ABOUT THIS TASK. Beginning with the first line of the data below, set down each line exactly through the line that contains "B) : logs k ->".

EXTRACTED RECORDS.
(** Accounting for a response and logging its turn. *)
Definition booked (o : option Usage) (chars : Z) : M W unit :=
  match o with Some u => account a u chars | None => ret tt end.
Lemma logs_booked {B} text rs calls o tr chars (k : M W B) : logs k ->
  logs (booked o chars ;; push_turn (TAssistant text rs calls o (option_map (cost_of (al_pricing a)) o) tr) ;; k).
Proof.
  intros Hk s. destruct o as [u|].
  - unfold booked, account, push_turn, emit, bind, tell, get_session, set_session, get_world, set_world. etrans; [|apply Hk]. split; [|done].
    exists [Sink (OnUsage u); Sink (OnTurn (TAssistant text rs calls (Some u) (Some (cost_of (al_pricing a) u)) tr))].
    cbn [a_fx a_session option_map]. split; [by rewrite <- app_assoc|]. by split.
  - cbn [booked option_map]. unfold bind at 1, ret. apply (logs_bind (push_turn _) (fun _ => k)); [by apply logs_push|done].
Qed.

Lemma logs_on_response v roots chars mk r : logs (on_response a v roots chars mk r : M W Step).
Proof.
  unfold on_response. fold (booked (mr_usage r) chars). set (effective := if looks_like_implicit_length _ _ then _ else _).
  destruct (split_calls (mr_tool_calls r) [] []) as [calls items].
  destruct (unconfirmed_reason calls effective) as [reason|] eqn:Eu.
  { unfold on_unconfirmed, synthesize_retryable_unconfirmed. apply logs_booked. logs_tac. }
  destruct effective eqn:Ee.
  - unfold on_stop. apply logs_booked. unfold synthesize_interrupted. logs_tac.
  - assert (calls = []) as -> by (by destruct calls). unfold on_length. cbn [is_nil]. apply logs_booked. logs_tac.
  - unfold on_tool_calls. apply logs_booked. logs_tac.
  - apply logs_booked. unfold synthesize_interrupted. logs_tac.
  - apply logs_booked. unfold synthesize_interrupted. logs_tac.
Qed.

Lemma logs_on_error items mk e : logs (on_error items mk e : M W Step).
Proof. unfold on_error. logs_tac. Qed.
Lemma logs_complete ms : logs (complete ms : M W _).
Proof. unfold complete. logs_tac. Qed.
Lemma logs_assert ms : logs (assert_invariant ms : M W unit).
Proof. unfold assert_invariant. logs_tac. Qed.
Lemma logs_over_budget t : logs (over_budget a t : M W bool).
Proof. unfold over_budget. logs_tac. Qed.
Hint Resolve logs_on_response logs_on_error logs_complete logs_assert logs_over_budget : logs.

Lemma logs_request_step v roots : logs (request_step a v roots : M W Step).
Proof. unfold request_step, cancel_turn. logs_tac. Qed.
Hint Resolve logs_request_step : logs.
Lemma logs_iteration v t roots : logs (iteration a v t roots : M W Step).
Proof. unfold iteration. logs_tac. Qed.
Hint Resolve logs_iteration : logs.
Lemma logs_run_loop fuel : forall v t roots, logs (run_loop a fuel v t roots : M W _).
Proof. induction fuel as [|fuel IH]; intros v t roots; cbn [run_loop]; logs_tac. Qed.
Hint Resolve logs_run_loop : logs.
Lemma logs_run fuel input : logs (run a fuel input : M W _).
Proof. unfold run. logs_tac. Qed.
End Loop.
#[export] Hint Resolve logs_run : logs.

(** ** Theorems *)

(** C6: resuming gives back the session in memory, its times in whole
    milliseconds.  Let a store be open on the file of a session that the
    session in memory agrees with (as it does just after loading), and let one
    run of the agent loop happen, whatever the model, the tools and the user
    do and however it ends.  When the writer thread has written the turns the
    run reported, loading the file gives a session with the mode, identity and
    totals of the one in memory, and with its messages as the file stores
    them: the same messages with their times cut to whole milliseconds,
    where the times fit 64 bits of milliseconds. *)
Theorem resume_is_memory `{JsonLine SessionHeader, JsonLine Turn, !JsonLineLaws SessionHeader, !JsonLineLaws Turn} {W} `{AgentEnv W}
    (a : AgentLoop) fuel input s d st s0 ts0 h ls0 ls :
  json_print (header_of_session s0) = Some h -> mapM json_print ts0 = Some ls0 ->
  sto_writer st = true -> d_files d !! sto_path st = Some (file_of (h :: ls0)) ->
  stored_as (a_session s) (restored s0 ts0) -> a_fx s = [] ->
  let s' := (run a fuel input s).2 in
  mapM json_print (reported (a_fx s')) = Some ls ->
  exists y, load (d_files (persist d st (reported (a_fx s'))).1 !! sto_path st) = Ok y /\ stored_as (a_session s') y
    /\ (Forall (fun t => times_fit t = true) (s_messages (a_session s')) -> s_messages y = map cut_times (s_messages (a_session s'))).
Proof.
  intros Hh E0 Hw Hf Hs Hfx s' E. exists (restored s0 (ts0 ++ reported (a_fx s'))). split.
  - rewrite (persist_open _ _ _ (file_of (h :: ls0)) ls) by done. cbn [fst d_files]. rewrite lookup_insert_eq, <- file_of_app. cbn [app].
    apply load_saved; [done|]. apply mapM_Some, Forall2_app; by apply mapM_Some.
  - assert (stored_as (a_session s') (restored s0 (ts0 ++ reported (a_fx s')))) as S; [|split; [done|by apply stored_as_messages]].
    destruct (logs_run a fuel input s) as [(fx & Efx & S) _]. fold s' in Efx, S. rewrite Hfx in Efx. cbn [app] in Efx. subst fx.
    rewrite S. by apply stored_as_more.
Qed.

WRITTEN RESPONSE.
(** Accounting for a response and logging its turn. *)
Definition booked (o : option Usage) (chars : Z) : M W unit :=
  match o with Some u => account a u chars | None => ret tt end.
Lemma logs_booked {B} text rs calls o tr chars (k : M W B) : logs k ->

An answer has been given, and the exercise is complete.